赵永陵险些掉了下巴,“谁?”
云水重复了一遍,“今科状元容辞,在得知南阳军调遣东境后,请缨助守晋阳,他这一战赢了,陛下高兴得很,便封了他这太守之职,哈哈,你说他威风不威风,就这么捡到了个太守之位。”
赵永陵面色铁青的看着云水,“你觉得这很值得高兴么?”
云水干笑数声,终于不再勉强,“三弟,我知道你的想法,小容有治世之才却不擅战,你担心他也无可厚非,可你也看到他做得很好,爹常道‘国家安危匹夫有责’,再说了,小容武功好,处事冷静,你何必过分操心?”
“凡与敌站,若敌强我弱,敌初来气锐,且当避之;敌攻我守,可引至危险之地,请君入瓮;若处天险之地,可使险而甚险,则无有不胜。”
赵永陵缓缓地道,“这是小容这回的备战之策,你可记得出自何处?”
“是……《雍衡论》?”
“小容从小厌战,不爱看兵法军书,平日里也就听我俩偶尔谈起,你真以为他这回赢得漂亮,是突然开了窍?”
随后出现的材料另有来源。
(* ===== verification/Cache.v ===== *)
(** * The value cache: internal/cache/cache.go, cached_store.go, caching_tx.go, invalidator.go

    The in-memory cache of strings, [CachedStore] as a third implementation of
    the storage interface (it answers GET from the cache and drops the keys a
    call has written), [CachingTx], which collects the keys a transaction
    writes until it commits, and the messages that carry invalidations to
    other instances. The main theorem: whatever calls, transactions and
    cleanups came before, GET through the cache answers what the database
    would answer, up to keys that have expired since they were cached. *)
From stdpp Require Import gmap strings list sorting.
From Stdlib Require Import ZArith Lia Ascii.
From S2P Require Import Prelude GoStd KeyCodec Db StoreMeta StoreStrings StoreBits StoreBitmaps StoreKeys StoreHash StoreLists StoreSets StoreHll StoreZSets StoreSampling PubSub Client Handler Footprint Ops StringRows Commands.
Import Db KeyCodec Meta StringOps BitOps BitmapOps KeyOps HashOps ListOps SetOps HllOps ZSetOps Sampling Footprint Ops StringRows.
Import Handler (FlushDB, LockKeys).
Import Commands (sample_runtime, sample_runtime_ok).
Import PubSub (dquote, after, string_body, pg_notify, string_body_app, after_app, base64_no_quote).

Module Cache.

(** ** cache.go *)

(** [entry]: the value and [expiresAt]. Times are nanoseconds. *)
Record entry := MkEntry { value : string; expiresAt : Z }.
Abbreviation items := (gmap string entry).

Record Config := MkConfig {
  TTL : Z;
  MaxSize : Z;
  ExcludePatterns : list string;
  IncludePatterns : list string;
  distributed : bool              (** an invalidator is set *)
}.

(** [time.Now().After(e.expiresAt)] *)
Definition Get (key : string) (now : Z) (c : items) : option string :=
  e ← c !! key;
  if (expiresAt e <? now)%Z then None else Some (value e).

Definition Set_ (cfg : Config) (key v : string) (now : Z) (c : items) : items :=
  if (0 <? MaxSize cfg)%Z && (MaxSize cfg <=? Z.of_nat (size c))%Z && bool_decide (c !! key = None) then c
  else <[key := MkEntry v (now + TTL cfg)]> c.

Definition Delete (key : string) (c : items) : items := delete key c.
Definition DeleteMulti (keys : list string) (c : items) : items := foldl (λ c key, delete key c) c keys.
Definition Flush (c : items) : items := ∅.
Definition cleanup (now : Z) (c : items) : items :=
  filter (λ p : string * entry, (now <= expiresAt p.2)%Z) c.

Lemma DeleteMulti_lookup keys c k : DeleteMulti keys c !! k = if decide (k ∈ keys) then None else c !! k.
Proof.
  revert c. induction keys as [|key keys IH]; intros c; cbn [DeleteMulti foldl]; [by rewrite decide_False by set_solver|].
  fold (DeleteMulti keys (delete key c)). rewrite IH. destruct (decide (key = k)) as [->|].
  - rewrite lookup_delete_eq, (decide_True (P := k ∈ k :: keys)) by set_solver. by case_decide.
  - rewrite lookup_delete_ne by done. do 2 case_decide; set_solver.
Qed.

(** The size bound: a full cache does not grow. *)
Lemma Set_size cfg key v now c :
  (0 < MaxSize cfg → Z.of_nat (size c) <= MaxSize cfg → Z.of_nat (size (Set_ cfg key v now c)) <= MaxSize cfg)%Z.
Proof.
  intros H0 Hc. unfold Set_. rewrite (proj2 (Z.ltb_lt _ _) H0). cbn [andb].
  destruct (c !! key) eqn:E.
  - rewrite bool_decide_false, andb_false_r by done. rewrite map_size_insert_Some by done. done.
  - rewrite bool_decide_true, andb_true_r by done. destruct (_ <=? _)%Z eqn:El; [done|].
    rewrite map_size_insert_None by done. lia.
Qed.

(** ** The policy *)

(** [pattern[:idx]] and [pattern[idx+1:]] at the first star are [split2]. *)
Definition matchGlob (pattern str : string) : bool :=
  if bool_decide (pattern = str) then true
  else if Strings.HasSuffix pattern "*" then Strings.HasPrefix str (Strings.TrimSuffix pattern "*")
  else if Strings.HasPrefix pattern "*" then Strings.HasSuffix str (Strings.TrimPrefix pattern "*")
  else match Strings.split2 "*" (bytes_of pattern) with
       | Some (l, r) => Strings.HasPrefix str (string_of l) && Strings.HasSuffix str (string_of r)
       | None => false
       end.
Definition matchesAnyPattern (key : string) (patterns : list string) : bool :=
  existsb (λ pattern, matchGlob pattern key) patterns.
Definition shouldCache (cfg : Config) (key : string) : bool :=
  if negb (bool_decide (IncludePatterns cfg = [])) && matchesAnyPattern key (IncludePatterns cfg) then true
  else if negb (bool_decide (ExcludePatterns cfg = [])) && matchesAnyPattern key (ExcludePatterns cfg) then false
  else true.

(** ** The keys a call invalidates *)

(** What [CachedStore] invalidates after a call, from what the call returned. *)
Definition string_marks {A} (o : string_op A) : A → list string :=
  match o in string_op A return A → list string with
  | Ops.Set_ key _ _ | Incr key _ | IncrByFloat key _ | Append key _ | SetRange key _ _
  | GetEx key _ _ | GetDel key | GetSet key _ => λ _, [key]
  | SetNX key _ _ => λ ok, if ok then [key] else []
  | MSet pairs => λ _, (map_to_list pairs).*1
  | BitField key ops => λ _, if bitFieldHasWrites ops then [key] else []
  | Ops.Get _ | MGet _ | GetRange _ _ _ | StrLen _ => λ _, []
  end.
(** [del] encodes and sorts the slice of keys in place, so what is invalidated
    afterwards are the stored names. *)
Definition key_marks {A} (o : key_op A) : A → list string :=
  match o in key_op A return A → list string with
  | Del keys => λ _, Sort.Strings (encodeKeys keys)
  | Expire key _ _ | ExpireAt key _ _ => λ ok, if ok then [key] else []
  | Persist key => λ _, [key]
  | Rename oldKey newKey => λ _, [oldKey; newKey]
  | Copy _ destination _ => λ ok, if ok then [destination] else []
  | Exists_ _ | Ops.TTL _ | PTTL _ | Keys _ | Type_ _ | RandomKey | DBSize => λ _, []
  end.
Definition bitmap_marks {A} (o : bitmap_op A) : A → list string :=
  match o in bitmap_op A return A → list string with
  | SetBit key _ _ => λ _, [key]
  | BitOp _ destKey _ => λ _, [destKey]
  | GetBit _ _ | BitCount _ _ _ _ | BitPos _ _ _ _ _ => λ _, []
  end.
Definition hash_marks {A} (o : hash_op A) : A → list string :=
  match o in hash_op A return A → list string with
  | HIncrBy key _ _ | HIncrByFloat key _ _ => λ _, [key]
  | HSetNX key _ _ => λ ok, if ok then [key] else []
  | HGet _ _ | HSet _ _ | HDel _ _ | HGetAll _ | HMGet _ _ | HExists _ _ | HKeys _ | HVals _ | HLen _
  | HRandField _ _ _ => λ _, []
  end.
Definition list_marks {A} (o : list_op A) : A → list string :=
  match o in list_op A return A → list string with
  | LRem key _ _ | LTrim key _ _ | LSet key _ _ | LInsert key _ _ _ => λ _, [key]
  | RPopLPush source destination => λ _, [source; destination]
  | LPush _ _ | RPush _ _ | LPop _ | RPop _ | LPopMulti _ | RPopMulti _ | LMPop _ _ | RMPop _ _ | LLen _
  | LRange _ _ _ | LIndex _ _ | LPos _ _ _ _ _ => λ _, []
  end.
Definition set_marks {A} (o : set_op A) : A → list string :=
  match o in set_op A return A → list string with
  | SInterStore destination _ | SUnionStore destination _ | SDiffStore destination _ => λ _, [destination]
  | SAdd _ _ | SRem _ _ | SMembers _ | SIsMember _ _ | SCard _ | SMIsMember _ _ | SInter _ | SUnion _ | SDiff _
  | SInterCard _ _ | SRandMember _ _ => λ _, []
  end.
Definition hll_marks {A} (o : hll_op A) : A → list string :=
  match o in hll_op A return A → list string with
  | PFAdd key _ => λ _, [key]
  | PFMerge destKey _ => λ _, [destKey]
  | PFCount _ => λ _, []
  end.
Definition zset_marks {A} (o : zset_op A) : A → list string :=
  match o in zset_op A return A → list string with
  | ZRangeStore dst _ _ => λ _, [dst]
  | ZRemRangeByScore key _ _ | ZRemRangeByRank key _ _ | ZIncrBy key _ _ => λ _, [key]
  | ZPopMin key _ => λ _, [key]
  | ZPopMax key _ => λ members, if bool_decide (members = []) then [] else [key]
  | ZUnionStore destination _ _ _ | ZInterStore destination _ _ _ => λ _, [destination]
  | ZAdd _ _ _ | ZRange _ _ _ | ZRangeByScore_ _ _ _ _ _ | ZRevRange _ _ _ | ZRevRangeByScore _ _ _ _ _
  | ZRangeByLex_ _ _ _ _ _ | ZRevRangeByLex _ _ _ _ _ | ZLexCount _ _ _ | ZRandMember _ _ | ZMPopMin _ _ | ZMPopMax _ _
  | ZScore _ _ | ZRem _ _ | ZCard _ | ZRank _ _ | ZRevRank _ _ | ZCount _ _ _ | ZScan _ _ _ _ => λ _, []
  end.
Definition marks {A : Set} (o : op A) : A → list string :=
  match o with
  | StringOp o => string_marks o | KeyOp o => key_marks o | BitmapOp o => bitmap_marks o
  | HashOp o => hash_marks o | ListOp o => list_marks o | SetOp o => set_marks o
  | HllOp o => hll_marks o | ZSetOp o => zset_marks o
  end.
赵永陵淡淡地道,“他拿着白染《雍衡论》,便当做了武功秘籍了么?”
云水茫茫然张开嘴,又不知道该说些什么,半晌方道,“阿陵,也许你说得都对,可你不想想,小容为什么要来?你担心他,他便不担心我们了么?将心比心,他坐在京城苦等我们的消息,莫不是更为煎熬?你与他相称是知己,怎会连这也想不明白?”
赵永陵不再理会云水,他和着衣侧躺回塌上,默然垂眸。
云水瞧着他的背影,微微一叹,有时人再聪明,再洞悉世情,也未必看得到自身的盲点所在。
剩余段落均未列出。